**PROVIDED DATA**
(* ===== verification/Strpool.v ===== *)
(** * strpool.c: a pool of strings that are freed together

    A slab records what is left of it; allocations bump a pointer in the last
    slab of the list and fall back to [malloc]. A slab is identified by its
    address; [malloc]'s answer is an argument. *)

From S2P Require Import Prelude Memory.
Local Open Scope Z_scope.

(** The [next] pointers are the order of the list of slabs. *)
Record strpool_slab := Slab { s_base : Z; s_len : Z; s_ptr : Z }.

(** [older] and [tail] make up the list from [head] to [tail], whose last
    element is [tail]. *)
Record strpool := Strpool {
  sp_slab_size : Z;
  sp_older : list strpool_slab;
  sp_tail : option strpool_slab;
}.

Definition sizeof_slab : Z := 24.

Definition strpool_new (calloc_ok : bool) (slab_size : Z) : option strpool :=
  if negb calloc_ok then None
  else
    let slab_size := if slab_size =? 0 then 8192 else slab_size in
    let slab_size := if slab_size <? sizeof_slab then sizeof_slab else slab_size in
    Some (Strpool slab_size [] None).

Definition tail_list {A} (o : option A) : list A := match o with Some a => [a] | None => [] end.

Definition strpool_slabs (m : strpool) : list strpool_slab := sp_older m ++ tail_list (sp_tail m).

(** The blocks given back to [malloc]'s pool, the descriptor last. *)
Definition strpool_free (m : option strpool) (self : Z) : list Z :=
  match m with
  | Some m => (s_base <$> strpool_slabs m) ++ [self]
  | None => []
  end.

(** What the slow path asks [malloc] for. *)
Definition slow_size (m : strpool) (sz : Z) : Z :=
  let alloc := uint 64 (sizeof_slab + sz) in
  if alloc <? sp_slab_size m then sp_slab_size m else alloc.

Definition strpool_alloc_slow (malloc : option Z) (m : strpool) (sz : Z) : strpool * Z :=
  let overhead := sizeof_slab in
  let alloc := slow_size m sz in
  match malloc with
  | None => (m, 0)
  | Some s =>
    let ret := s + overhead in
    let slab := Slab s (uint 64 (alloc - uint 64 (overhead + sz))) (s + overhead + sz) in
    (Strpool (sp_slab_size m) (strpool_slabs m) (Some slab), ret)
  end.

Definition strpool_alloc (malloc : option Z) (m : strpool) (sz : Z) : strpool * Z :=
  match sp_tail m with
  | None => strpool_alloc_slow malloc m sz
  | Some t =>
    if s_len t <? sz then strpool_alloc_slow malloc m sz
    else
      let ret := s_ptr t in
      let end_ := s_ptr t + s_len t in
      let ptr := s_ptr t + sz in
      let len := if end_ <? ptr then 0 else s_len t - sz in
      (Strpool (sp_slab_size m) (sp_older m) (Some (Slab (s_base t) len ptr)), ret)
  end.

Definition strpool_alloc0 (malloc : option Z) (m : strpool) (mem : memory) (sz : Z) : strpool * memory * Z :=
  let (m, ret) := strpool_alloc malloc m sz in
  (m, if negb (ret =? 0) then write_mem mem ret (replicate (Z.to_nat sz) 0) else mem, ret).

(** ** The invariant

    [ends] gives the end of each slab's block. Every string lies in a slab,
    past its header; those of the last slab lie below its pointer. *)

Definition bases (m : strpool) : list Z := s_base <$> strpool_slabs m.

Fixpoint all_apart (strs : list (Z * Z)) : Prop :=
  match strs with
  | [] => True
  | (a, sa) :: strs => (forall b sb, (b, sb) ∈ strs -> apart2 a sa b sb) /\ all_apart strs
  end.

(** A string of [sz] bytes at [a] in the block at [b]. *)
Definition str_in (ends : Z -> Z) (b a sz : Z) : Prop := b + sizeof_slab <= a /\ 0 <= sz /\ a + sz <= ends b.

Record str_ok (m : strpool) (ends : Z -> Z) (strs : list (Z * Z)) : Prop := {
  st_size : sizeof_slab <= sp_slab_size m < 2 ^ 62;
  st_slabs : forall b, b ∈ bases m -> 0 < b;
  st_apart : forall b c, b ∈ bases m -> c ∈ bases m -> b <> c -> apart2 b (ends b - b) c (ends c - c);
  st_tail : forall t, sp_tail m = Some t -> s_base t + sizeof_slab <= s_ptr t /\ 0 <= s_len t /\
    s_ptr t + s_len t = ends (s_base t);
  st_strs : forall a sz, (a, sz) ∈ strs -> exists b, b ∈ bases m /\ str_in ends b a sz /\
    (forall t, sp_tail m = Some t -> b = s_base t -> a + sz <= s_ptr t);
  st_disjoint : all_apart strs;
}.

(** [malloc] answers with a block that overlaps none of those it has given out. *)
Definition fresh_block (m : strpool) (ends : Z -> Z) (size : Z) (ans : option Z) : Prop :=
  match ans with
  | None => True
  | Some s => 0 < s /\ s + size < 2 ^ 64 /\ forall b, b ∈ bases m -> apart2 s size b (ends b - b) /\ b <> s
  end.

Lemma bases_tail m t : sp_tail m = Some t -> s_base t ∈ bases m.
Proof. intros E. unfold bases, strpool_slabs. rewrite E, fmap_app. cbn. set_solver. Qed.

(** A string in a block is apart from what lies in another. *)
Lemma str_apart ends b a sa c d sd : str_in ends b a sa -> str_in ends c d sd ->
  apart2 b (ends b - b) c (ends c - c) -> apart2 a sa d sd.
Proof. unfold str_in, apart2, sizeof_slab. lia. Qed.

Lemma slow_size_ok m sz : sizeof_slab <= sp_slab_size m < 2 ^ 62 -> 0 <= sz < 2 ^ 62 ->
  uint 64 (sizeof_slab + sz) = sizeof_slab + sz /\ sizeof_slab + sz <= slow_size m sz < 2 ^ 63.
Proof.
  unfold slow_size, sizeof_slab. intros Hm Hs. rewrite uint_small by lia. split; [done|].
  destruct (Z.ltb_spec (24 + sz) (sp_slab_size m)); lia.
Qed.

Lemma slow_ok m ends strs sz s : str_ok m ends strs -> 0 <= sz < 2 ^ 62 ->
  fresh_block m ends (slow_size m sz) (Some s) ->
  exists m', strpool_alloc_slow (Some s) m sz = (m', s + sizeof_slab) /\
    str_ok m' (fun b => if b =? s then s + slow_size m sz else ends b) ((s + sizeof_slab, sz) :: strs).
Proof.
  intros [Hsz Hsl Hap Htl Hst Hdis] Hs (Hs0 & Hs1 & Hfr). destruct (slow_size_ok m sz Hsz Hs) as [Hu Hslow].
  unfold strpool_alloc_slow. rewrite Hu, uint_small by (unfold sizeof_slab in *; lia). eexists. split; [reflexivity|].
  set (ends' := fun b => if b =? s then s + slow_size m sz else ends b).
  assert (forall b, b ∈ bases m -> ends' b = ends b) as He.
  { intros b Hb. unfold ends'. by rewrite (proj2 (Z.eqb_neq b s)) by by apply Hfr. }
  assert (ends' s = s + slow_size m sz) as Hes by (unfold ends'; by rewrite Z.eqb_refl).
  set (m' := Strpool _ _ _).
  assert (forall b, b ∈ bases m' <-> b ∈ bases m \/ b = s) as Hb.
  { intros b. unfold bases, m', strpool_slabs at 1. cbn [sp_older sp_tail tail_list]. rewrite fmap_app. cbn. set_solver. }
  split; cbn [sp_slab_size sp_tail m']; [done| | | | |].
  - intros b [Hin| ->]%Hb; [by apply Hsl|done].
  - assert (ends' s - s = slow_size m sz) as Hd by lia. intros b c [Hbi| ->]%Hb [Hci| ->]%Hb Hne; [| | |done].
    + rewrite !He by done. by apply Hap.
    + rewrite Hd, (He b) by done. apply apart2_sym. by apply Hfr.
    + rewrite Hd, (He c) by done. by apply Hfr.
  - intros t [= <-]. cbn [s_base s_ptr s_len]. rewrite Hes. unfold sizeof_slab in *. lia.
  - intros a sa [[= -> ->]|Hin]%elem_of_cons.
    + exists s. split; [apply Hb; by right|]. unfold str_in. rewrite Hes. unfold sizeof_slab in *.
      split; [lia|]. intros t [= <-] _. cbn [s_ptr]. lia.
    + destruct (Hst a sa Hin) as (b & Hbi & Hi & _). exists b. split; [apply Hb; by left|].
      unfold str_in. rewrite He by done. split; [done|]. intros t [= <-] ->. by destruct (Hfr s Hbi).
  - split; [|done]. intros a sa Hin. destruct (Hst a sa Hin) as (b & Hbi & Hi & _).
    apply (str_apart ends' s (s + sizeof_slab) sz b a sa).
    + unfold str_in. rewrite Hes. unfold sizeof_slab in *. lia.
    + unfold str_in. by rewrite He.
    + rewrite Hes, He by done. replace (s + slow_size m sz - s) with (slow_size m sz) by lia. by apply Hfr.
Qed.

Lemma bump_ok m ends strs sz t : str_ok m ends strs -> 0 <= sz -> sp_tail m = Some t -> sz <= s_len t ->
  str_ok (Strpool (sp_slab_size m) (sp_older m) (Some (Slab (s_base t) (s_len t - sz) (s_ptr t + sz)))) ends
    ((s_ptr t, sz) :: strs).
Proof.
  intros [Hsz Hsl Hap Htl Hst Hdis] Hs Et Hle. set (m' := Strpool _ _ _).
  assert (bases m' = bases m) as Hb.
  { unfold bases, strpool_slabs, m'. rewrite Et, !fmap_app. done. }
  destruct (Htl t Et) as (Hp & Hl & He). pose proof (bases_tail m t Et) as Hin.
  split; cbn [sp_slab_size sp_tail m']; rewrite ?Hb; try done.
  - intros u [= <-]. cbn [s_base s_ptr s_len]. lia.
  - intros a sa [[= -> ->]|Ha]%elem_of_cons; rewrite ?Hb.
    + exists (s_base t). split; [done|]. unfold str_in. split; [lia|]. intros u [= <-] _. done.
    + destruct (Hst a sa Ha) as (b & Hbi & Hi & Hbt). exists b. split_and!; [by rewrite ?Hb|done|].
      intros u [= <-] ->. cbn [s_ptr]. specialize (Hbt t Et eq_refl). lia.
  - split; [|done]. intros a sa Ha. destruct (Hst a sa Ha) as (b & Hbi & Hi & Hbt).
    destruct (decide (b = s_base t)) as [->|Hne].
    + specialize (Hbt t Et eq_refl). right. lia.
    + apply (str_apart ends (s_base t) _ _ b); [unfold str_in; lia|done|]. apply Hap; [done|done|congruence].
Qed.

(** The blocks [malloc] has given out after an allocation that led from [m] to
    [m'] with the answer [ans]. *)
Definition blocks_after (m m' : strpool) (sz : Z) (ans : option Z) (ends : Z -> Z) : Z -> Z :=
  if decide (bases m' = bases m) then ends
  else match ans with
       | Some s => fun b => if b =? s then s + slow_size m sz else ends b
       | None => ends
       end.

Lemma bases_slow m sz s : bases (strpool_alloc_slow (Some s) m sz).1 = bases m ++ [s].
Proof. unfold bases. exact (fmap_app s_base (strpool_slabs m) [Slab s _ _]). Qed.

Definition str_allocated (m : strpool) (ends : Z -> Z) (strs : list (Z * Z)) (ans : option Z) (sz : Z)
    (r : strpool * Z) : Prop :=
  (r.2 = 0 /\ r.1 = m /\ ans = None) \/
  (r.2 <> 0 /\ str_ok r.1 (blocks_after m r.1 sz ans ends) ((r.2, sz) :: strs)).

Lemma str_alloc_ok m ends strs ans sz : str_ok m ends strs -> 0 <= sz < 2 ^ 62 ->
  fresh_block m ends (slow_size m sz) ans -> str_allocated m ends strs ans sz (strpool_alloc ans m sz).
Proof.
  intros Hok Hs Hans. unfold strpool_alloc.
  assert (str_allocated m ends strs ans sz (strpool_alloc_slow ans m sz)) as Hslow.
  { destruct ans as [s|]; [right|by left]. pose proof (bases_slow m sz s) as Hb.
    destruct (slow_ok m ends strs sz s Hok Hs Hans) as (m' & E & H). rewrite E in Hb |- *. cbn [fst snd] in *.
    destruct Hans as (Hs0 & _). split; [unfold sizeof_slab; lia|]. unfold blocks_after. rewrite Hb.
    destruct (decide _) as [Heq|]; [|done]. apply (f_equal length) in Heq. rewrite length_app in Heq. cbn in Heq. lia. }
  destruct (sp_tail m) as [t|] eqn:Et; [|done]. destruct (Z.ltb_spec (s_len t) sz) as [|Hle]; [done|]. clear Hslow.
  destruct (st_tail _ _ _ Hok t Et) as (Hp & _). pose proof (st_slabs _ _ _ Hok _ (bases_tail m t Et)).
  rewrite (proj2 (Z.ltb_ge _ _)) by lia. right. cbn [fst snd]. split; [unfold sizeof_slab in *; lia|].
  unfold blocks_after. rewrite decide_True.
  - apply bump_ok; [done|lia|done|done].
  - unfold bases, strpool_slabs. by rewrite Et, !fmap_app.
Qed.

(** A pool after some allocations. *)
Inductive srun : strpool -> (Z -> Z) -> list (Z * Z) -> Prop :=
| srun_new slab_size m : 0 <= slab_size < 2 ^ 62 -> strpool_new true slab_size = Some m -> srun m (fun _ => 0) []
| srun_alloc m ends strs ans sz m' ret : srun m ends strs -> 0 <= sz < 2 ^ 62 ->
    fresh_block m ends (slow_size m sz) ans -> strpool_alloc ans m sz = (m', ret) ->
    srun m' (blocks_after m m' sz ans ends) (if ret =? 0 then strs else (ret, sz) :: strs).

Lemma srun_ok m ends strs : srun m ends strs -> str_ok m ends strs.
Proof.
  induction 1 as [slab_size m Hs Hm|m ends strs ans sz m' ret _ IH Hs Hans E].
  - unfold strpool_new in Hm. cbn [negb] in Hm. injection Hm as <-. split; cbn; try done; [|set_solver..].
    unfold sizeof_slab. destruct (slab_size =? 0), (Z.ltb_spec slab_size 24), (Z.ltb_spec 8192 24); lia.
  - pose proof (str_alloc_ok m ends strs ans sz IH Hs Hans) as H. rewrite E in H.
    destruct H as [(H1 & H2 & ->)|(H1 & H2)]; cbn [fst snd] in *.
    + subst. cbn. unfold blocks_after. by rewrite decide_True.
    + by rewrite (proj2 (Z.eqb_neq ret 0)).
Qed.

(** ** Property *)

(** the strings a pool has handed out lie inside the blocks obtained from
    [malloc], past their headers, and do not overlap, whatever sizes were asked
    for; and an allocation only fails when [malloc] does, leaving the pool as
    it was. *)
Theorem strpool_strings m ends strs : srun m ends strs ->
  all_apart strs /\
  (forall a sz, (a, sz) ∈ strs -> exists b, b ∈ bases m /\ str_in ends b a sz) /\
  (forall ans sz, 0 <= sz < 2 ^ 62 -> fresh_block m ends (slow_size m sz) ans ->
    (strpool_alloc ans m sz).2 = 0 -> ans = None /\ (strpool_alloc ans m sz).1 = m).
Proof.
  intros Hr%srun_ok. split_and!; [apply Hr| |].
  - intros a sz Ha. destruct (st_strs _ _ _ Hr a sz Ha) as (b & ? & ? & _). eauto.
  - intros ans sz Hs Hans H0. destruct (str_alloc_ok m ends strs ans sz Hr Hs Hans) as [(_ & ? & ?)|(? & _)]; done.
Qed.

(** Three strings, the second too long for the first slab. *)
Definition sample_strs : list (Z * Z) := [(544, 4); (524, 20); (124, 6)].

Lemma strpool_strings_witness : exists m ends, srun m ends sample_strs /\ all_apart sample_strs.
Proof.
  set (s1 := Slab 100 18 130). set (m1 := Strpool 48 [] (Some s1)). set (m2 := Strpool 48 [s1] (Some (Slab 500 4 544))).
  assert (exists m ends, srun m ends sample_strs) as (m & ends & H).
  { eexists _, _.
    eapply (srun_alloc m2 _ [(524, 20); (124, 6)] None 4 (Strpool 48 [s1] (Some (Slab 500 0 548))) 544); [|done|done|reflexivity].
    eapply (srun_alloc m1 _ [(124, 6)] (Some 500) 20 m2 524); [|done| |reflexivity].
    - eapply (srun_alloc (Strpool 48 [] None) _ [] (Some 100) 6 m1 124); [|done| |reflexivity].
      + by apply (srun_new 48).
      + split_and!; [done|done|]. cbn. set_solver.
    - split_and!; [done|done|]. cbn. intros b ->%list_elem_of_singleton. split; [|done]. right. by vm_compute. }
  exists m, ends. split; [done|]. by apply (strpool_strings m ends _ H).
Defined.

...

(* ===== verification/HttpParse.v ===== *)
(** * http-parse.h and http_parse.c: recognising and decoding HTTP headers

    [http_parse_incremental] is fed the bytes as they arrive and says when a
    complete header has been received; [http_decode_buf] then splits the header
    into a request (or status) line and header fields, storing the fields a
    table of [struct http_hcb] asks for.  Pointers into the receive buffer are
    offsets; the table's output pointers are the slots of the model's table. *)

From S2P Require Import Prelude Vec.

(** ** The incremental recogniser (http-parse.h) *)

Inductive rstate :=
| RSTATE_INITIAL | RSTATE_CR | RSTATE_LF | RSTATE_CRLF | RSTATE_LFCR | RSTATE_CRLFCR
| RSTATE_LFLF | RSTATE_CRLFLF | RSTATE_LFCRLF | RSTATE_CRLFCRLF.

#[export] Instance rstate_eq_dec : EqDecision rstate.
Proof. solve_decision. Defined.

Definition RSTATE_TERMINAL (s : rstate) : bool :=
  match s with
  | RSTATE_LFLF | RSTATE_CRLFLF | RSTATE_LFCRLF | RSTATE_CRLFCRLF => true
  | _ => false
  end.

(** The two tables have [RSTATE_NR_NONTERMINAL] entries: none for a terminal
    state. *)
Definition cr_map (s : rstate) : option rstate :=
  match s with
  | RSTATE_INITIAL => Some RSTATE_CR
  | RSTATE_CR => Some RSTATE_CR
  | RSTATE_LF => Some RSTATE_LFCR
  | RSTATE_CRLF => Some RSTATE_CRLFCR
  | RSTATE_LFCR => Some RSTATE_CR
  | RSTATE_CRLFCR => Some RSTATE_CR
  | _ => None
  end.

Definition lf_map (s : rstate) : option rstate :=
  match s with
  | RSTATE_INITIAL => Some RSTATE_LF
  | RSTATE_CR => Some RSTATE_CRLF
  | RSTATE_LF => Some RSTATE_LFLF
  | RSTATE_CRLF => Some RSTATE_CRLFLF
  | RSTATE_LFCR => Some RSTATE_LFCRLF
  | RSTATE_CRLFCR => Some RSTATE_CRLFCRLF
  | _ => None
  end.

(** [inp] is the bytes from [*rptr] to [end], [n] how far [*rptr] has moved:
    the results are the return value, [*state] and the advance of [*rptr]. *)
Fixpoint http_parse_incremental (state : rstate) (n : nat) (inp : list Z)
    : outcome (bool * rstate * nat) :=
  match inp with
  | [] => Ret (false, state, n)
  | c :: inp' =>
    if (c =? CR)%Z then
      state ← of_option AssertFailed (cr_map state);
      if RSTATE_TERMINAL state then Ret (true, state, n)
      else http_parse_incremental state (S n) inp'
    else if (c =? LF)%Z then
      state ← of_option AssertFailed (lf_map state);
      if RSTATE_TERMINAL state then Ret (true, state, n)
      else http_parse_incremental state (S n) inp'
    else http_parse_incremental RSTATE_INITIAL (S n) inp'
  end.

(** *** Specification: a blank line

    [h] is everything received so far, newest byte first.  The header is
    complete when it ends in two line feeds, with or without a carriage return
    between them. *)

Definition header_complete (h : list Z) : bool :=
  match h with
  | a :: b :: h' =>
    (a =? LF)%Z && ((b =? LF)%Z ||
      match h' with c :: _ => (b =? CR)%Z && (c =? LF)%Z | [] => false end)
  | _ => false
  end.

---

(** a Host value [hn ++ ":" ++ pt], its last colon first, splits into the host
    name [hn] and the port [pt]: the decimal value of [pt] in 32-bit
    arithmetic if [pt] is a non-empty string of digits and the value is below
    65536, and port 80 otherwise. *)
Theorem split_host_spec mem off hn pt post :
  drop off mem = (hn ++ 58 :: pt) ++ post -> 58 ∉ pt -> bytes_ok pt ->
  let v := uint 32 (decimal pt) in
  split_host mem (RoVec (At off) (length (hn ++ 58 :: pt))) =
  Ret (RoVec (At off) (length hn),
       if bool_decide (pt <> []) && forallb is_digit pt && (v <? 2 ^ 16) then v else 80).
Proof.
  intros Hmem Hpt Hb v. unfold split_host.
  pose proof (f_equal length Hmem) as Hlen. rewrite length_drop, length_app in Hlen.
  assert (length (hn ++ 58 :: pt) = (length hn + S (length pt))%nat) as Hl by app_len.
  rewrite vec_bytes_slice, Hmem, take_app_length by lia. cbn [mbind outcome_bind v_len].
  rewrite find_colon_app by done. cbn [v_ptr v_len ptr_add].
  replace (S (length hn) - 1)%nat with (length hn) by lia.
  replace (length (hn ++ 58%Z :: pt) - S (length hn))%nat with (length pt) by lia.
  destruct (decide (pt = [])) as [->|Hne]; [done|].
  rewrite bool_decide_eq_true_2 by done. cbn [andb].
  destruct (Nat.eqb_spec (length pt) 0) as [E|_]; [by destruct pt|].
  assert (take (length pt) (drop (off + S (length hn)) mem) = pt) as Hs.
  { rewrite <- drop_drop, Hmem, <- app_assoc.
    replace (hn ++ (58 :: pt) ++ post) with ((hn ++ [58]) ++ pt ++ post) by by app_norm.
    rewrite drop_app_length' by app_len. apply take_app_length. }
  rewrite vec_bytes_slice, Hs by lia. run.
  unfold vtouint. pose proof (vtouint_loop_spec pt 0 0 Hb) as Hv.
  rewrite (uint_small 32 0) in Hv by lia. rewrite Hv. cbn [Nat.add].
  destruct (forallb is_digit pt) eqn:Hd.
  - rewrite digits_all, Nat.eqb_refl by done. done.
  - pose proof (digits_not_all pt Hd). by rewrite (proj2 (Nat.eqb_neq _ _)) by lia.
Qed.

**YOUR INSTRUCTIONS**
Could you set down, exactly as written, the lines above between the one holding "- intros t [= <-]." and the one holding "- split; [|done]. intros a sa Hin.", inclusive, and nothing more?

**RESPONSE AREA**
  - intros t [= <-]. cbn [s_base s_ptr s_len]. rewrite Hes. unfold sizeof_slab in *. lia.
  - intros a sa [[= -> ->]|Hin]%elem_of_cons.
    + exists s. split; [apply Hb; by right|]. unfold str_in. rewrite Hes. unfold sizeof_slab in *.
      split; [lia|]. intros t [= <-] _. cbn [s_ptr]. lia.
    + destruct (Hst a sa Hin) as (b & Hbi & Hi & _). exists b. split; [apply Hb; by left|].
      unfold str_in. rewrite He by done. split; [done|]. intros t [= <-] ->. by destruct (Hfr s Hbi).
  - split; [|done]. intros a sa Hin. destruct (Hst a sa Hin) as (b & Hbi & Hi & _).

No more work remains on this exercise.